By Carl Leubsdorf
Ambitious American politicians from Lyndon Johnson to George Bush to Joe Biden had to be tapped for vice president to achieve their goal of national political office.
That will again be true if Mitt Romney fills the 2012 GOP ticket with Ohio Sen. Rob Portman, or former Minnesota Gov. Tim Pawlenty.
But one potential Republican running mate already looks like someone who could reach the top on his own; how soon depends on Romney’s fate.
He is Marco Rubio, the charismatic Cuban-American senator from Florida whom many see as the GOP’s Barack Obama, a history-making figure who could transform the image of both party and country.
Both are smart, ambitious, enormously attractive figures whose ability to dazzle audiences helped fuel their meteoric political rises.
Like Obama, Rubio has written his autobiography at an early age and seemed to relish the comparison with Obama when moderator David Gregory recently made it on NBC’s “Meet the Press.”
“Hopefully, in book sales too,” cracked the smiling 41-year-old senator.
In deciding to seek the Senate in 2010, Rubio disclosed, “I studied his (2004) Senate run.”
Unlike Obama, Rubio achieved major legislative leadership positions. His politics are as conservative as Obama’s were liberal, similar to those of GOP colleagues but with a softer edge.

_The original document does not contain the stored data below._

(** The path of a file below [lie_learn], relative to [lie_learn]. *)
Lemma relpath_below (cwd rest : list string) :
  Forall valid_name cwd -> Forall valid_name rest -> rest <> [] ->
  relpath cwd (join sep ("lie_learn" :: rest)) "lie_learn" = join sep rest.
Proof.
  intros Hcwd Hrest Hne. unfold relpath, abspath.
  assert (Hwhole : Forall (fun p => split sep p = [p]) ("lie_learn" :: rest)).
  { constructor; [ reflexivity | ].
    eapply Forall_impl; [ | exact Hrest ]. now intros c (_ & _ & _ & H). }
  rewrite split_join by (discriminate || exact Hwhole).
  change (split sep "lie_learn") with ["lie_learn"].
  rewrite !normpath_rev_valid
    by (apply Forall_app; split;
        [ assumption | repeat constructor; (apply valid_lie_learn || assumption) ]).
  cbn [rev app].
  change ("lie_learn" :: rest) with (["lie_learn"] ++ rest).
  rewrite (app_assoc cwd). set (start := cwd ++ ["lie_learn"]).
  rewrite !common_prefix_length_prefix, Nat.sub_diag. cbn [repeat app].
  rewrite skipn_app, skipn_all, Nat.sub_diag. cbn [skipn app].
  destruct rest; [ contradiction | reflexivity ].
Qed.

Lemma length_append (a b : string) :
  String.length (a ++ b) = String.length a + String.length b.
Proof. induction a as [| x a IH]; simpl; [ reflexivity | now rewrite IH ]. Qed.

Lemma append_assoc (a b c : string) : ((a ++ b) ++ c = a ++ (b ++ c))%string.
Proof. induction a as [| x a IH]; simpl; [ reflexivity | now rewrite IH ]. Qed.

Rubio differs from most Republicans on immigration, an issue he said “will never be solved in a reasonable and a responsible way until it is significantly depoliticized.”

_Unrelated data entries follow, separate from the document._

(** * s002 -> Azure PostgreSQL synchronisation engine (sync_engine.py)

    A shallow embedding of [sync_engine.py]: the two stores are finite maps
    from table names to row lists, the Python code is written in a small
    state-and-exception monad over a [world] that holds both stores, the
    currently open connection handles and a trace of what the program did
    (connections, statements, commits, log lines). *)

From Stdlib Require Import ZArith List Lia.
From stdpp Require Import gmap strings list sorting.

(** ** Rows and tables *)

(** A column value as the drivers hand it over. *)
Inductive value :=
| NULL
| Int (n : Z)
| Text (s : string)
| Bit (b : bool).

(** A fetched row: [row[0]] is the primary key ([TradeId] / [trade_id]),
    the remaining 23 (FX trades) or 31 (FX options) columns follow in the
    order of the SELECT list, which is also the order of the INSERT list. *)
Record record := Row { TradeId : Z; columns : list value }.

(** The two entity types synchronised by [main]. *)
Inductive entity := FXTrade | FXOptionTrade.

Definition SOURCE_TABLE (e : entity) : string :=
  match e with
  | FXTrade => "tblFXTrade"%string
  | FXOptionTrade => "tblFXOptionTrade"%string
  end.

Definition TARGET_TABLE (e : entity) : string :=
  match e with
  | FXTrade => "gzc_fx_trade"%string
  | FXOptionTrade => "gzc_fx_option_trade"%string
  end.

(** [class SyncConfig]: only the option the synchronisation reads.
    [BATCH_SIZE = int(os.getenv('BATCH_SIZE', '1000'))] is any integer. *)
Record SyncConfig := Config { BATCH_SIZE : Z }.

Definition default_config : SyncConfig := {| BATCH_SIZE := 1000%Z |}.

(** ** Exceptions, handles and the trace *)

Inductive exn :=
| ConnectionError       (* pyodbc.connect / psycopg2.connect failed *)
| QueryError            (* a statement was rejected by the store *)
| UniqueViolation.      (* primary-key collision of a plain INSERT *)

Inductive result (A : Type) :=
| Ok (a : A)
| Raise (e : exn).
Arguments Ok {A} a.
Arguments Raise {A} e.

Inductive handle := SqlConn | SqlCursor | PgConn | PgCursor.

Global Instance handle_eq_dec : EqDecision handle.
Proof. solve_decision. Defined.

(** The statements the program submits.  [SELECT_rows_IN] carries the
    parameter tuple bound to the [?] placeholders; [INSERT_page] is one
    [cursor.execute] of a page of [INSERT ... ON CONFLICT (trade_id) DO NOTHING]
    statements joined by [;]. *)
Inductive statement :=
| SELECT_ids (tbl : string)
| SELECT_rows_IN (tbl : string) (params : list Z)
| INSERT_page (tbl : string) (page : list record)
| SELECT_COUNT (tbl : string).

He opposes the DREAM Act, which would provide a path to citizenship for young people brought here illegally as children, but was exploring a compromise to help some of them when Obama pre-empted his effort and announced he was suspending deportation of up to 1 million illegal youths, pending enactment of a permanent plan.
One big question is whether Republicans would nominate a Hispanic, especially one whose Cuban background differs from the Mexican, Puerto Rican and Central American heritage of most Latino Americans. Still, Rubio is looking past 2012 – and the Senate.

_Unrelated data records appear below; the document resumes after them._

(** * seller-apis: stock and price synchronisation with two marketplaces

    A shallow embedding of [seller.py] (the Ozon account) and [market.py]
    (the Yandex Market accounts), and the properties of their transform and
    batching core: [price_conversion], [divide], [get_offer_ids],
    [create_stocks], [create_prices] and the orchestrating [main].

    Conventions of the embedding.
    - A Python [str] is a [string]: the bytes of its UTF-8 encoding.  The
      characters that [split], [re.sub] and [==] inspect (['.'], the digits
      ['0'] to ['9'], ['>']) are ASCII, and no byte of a multi-byte UTF-8
      sequence is ASCII, so splitting on ['.'] and deleting non-digits act
      on the bytes exactly as they act on the characters.  [int] is the
      one built-in that looks at characters outside ASCII (it takes the
      decimal digits and the white space of every script): [Py.int] decodes
      the bytes first.
    - A Python [int] is a [Z].
    - An exception is a value of [exn]; a call that may raise runs in the
      monad [M], which threads the [world] and keeps the changes made to it
      before the exception was raised, as Python does.
    - The one Python object that is mutated in place while it is shared, the
      list of offer ids, lives in the [heap] of the [world] and is passed by
      reference ([loc]).  Lists that are only built and returned
      ([stocks], [prices], [product_list]) are values. *)

From Stdlib Require Import ZArith Ascii Lia.
From stdpp Require Import base option list strings gmap.

Local Open Scope string_scope.
Local Open Scope list_scope.
Local Open Scope Z_scope.

(** The exceptions that the modelled code can raise.  [NoResponse] is not a
    Python exception: it marks a run that asked the marketplace for one more
    answer than the scripted conversation provides. *)
Inductive exn : Type :=
| ValueError
| AttributeError
| HTTPError
| ReadTimeout
| ConnectionError
| NoResponse.

(** ** Python built-ins used by the two files *)

Module Py.

Definition is_digit (a : ascii) : bool :=
  match Ascii.is_nat a with Some _ => true | None => false end.

(** The white space that [int()] skips at the two ends of its buffer (C's
    [Py_ISSPACE]): tab, line feed, vertical tab, form feed, carriage return
    and space. *)
Definition is_space (a : ascii) : bool :=
  let n := nat_of_ascii a in
  ((9 <=? n)%nat && (n <=? 13)%nat) || (n =? 32)%nat.

(** [s.split(sep)] for a one-character separator. *)
Fixpoint split (sep : ascii) (s : string) : list string :=
  match s with
  | EmptyString => [EmptyString]
  | String a s' =>
      if Ascii.eqb a sep then EmptyString :: split sep s'
      else match split sep s' with
           | [] => [String a EmptyString]
           | h :: t => String a h :: t
           end
  end.

(** [re.sub("[" ^ cls "]", repl, s)] for a character class [cls]: every
    character of the class is replaced by [repl], the others are kept. *)
Fixpoint re_sub_class (cls : ascii -> bool) (repl s : string) : string :=
  match s with
  | EmptyString => EmptyString
  | String a s' =>
      if cls a then String.app repl (re_sub_class cls repl s')
      else String a (re_sub_class cls repl s')
  end.

(** The digits of an integer literal: decimal digits, single underscores
    allowed between two digits. *)
Fixpoint int_digits (s : list ascii) (acc : Z) (after_digit : bool) : option Z :=
  match s with
  | [] => if after_digit then Some acc else None
  | a :: s' =>
      match Ascii.is_nat a with
      | Some d => int_digits s' (10 * acc + Z.of_nat d) true
      | None =>
          if Ascii.eqb a "_"%char && after_digit then int_digits s' acc false
          else None
      end
  end.

Fixpoint lstrip (s : list ascii) : list ascii :=
  match s with
  | a :: s' => if is_space a then lstrip s' else s
  | [] => []
  end.

Definition strip (s : list ascii) : list ascii :=
  rev (lstrip (rev (lstrip s))).

Definition byte (a : ascii) : Z := Z.of_nat (nat_of_ascii a).

Definition continuation (a : ascii) : bool :=
  (128 <=? byte a) && (byte a <? 192).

“If I do a good job in the Senate, if I’m a serious policymaker, if I take my time to put forward bills as opposed to, you know, bumper-sticker solutions, like I’ve tried to do with this immigration issue, then I think six years from now, I’ll have a lot of opportunities to do different things in politics, outside of politics,” he told Gregory.
“My experience has been that if you do a good job at your job, you’ll have other opportunities, including some you’ve never expected.”